Dapagliflozin to Prevent Anthracycline-Induced Cardiotoxicity (DAPA-AIC)

Background and Rationale Chemotherapy-induced cardiotoxicity is a significant concern in cancer treatment, particularly with anthracyclines (e.g., doxorubicin). Anthracycline-induced cardiotoxicity is often irreversible, resulting from oxidative stress, mitochondrial dysfunction, and direct cardiomyocyte apoptosis.

Trastuzumab (Herceptin) is another major cardiotoxic drug, though its effects are often reversible. The initial protocol was designed to include both anthracycline- and trastuzumab-treated patients. However, due to feasibility constraints, the trastuzumab cohort was not enrolled, and the final study focused solely on patients receiving anthracycline-based chemotherapy.

Dapagliflozin, a sodium-glucose co-transporter-2 (SGLT2) inhibitor, is primarily used for type 2 diabetes mellitus and heart failure with reduced ejection fraction (HFrEF). Emerging evidence suggests cardioprotective properties independent of glucose control, including:

Reduction of oxidative stress and myocardial fibrosis Improvement of mitochondrial efficiency and myocardial metabolism Reduction in systemic and myocardial inflammation Modulation of sodium and calcium handling in cardiomyocytes Given these mechanisms, dapagliflozin may provide a protective effect against anthracycline-induced cardiotoxicity, preserving cardiac function without compromising cancer treatment efficacy.

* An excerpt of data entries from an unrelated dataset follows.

(** C5: substitution does not abort. Take substituters whose reported references
    are acyclic apart from self-references ([acyclic]: a rank decreases along
    them) and whose answers for another path than the one asked for can be
    checked without an abort ([answers_checked]), and goals whose addresses are
    not reused while the run lasts. Then, whatever else the substituters answer,
    however copies end, whichever paths other processes add and in whatever
    order all this is observed, a run that starts with path substitutions never
    fails an assertion and never uses a goal that has been destroyed: its only
    failures are exceptions. In particular the references of a path are valid
    when it is copied, every waiter of a goal waits for it, and the counters of
    the slots do not underflow. The code checks neither condition on the
    answers; with cyclic references the run aborts at worker.cc:404
    ([cyclic_references_abort]). *)
Theorem substitution_safe `{Digest} xp settings storeDir substituters pathInfoIsUntrusted alloc rank es paths s f :
  (forall i j, alloc i = alloc j -> i = j) -> acyclic substituters rank -> answers_checked xp substituters ->
  exec xp settings storeDir substituters pathInfoIsUntrusted alloc es (start_run storeDir alloc paths s) = Err f ->
  exists e, f = Throw e.
Proof. intros Hinj Hac Hch. by apply (run_throws (rank := rank)). Qed.

(** C6: substitution terminates, for substituters whose reported references are
    acyclic apart from self-references ([acyclic]), whose answers for another
    path than asked for can be checked without an abort ([answers_checked]), and
    goals whose addresses are not reused; the code does not check the first two.
    A run then has only finitely many events that make a difference (rounds of
    the loop that find something to do, ends of copies), whatever happens in
    between: it cannot go on for ever. *)
Theorem substitution_terminates `{Digest} xp settings storeDir substituters pathInfoIsUntrusted alloc rank paths s :
  (forall i j, alloc i = alloc j -> i = j) -> acyclic substituters rank -> answers_checked xp substituters ->
  Acc (follows (xp := xp) (settings := settings) (storeDir := storeDir) (substituters := substituters)
         (pathInfoIsUntrusted := pathInfoIsUntrusted) (alloc := alloc))
    (start_run storeDir alloc paths s).
Proof. intros Hinj Hac Hch. by apply (run_acc (rank := rank)). Qed.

Study Design and Methodology This is a randomized, double-blind, placebo-controlled clinical trial designed to evaluate the cardioprotective effects of dapagliflozin in cancer patients undergoing anthracycline-based chemotherapy.

Study Sites Primary Location: Azadi Oncology Center affiliated with Hawler Medical University and the Duhok General Health Directorate.

Multicenter expansion was considered, but all participants were recruited at the primary site.

Study Population Enrollment (Actual): 90 participants receiving anthracycline-based chemotherapy.

Randomization ratio: 1:1 (45 patients per group). Intervention and Control Groups Control Group (n=45): Standard chemotherapy + placebo. Dapagliflozin Group (n=45): Standard chemotherapy + dapagliflozin (10 mg/day, oral) for four months.

Follow-up Period Duration: 4 months from initiation of chemotherapy. Assessment intervals: Baseline (pre-chemotherapy) and 4 months (post-chemotherapy completion).

Primary outcome: Change in left ventricular ejection fraction (LVEF) and diastolic function-assessed by transmitral E/A ratio, average septal/lateral e', E/e', and graded per ASE/EACVI criteria-from baseline to 16 weeks after chemotherapy initiation, measured by echocardiography.

Secondary Endpoints Cardiac Biomarkers: Troponin I, NT-proBNP, Galectin-3. Cancer Progression Marker: CA 15-3. Renal Function: Creatinine, BUN, eGFR. Adverse Events: Incidence of chemotherapy- and dapagliflozin-related adverse effects, graded per CTCAE.

Safety and Monitoring Plan Echocardiography: Baseline and 4 months. Biomarkers: Baseline and 4 months. ECG: Performed if clinically indicated to detect arrhythmias or QT prolongation.

Adverse Events: Monitored continuously throughout the 4-month treatment and follow-up, including risks of hypoglycemia, hypotension, dehydration, renal events, urinary tract infections, and ketoacidosis.

Statistical Analysis Plan Sample Size: Originally planned for 100 patients, but 90 were enrolled (45 per group).

Comparative Analysis: Paired t-tests, Wilcoxon signed-rank tests (for non-parametric data), ANOVA for repeated measures where appropriate.

Multivariate Regression: Adjusting for age, baseline cardiac function, and cumulative anthracycline dose.

Missing Data: Addressed using multiple imputation to maintain robustness. Ethical Considerations Approved by Hawler Medical University Ethics Committee and the Duhok General Health Directorate.

Written informed consent obtained from all participants. Potential Impact If dapagliflozin proves effective, this study could support the use of SGLT2 inhibitors as a cardioprotective strategy in anthracycline-treated cancer patients, improving cardiovascular outcomes, long-term survival, and quality of life.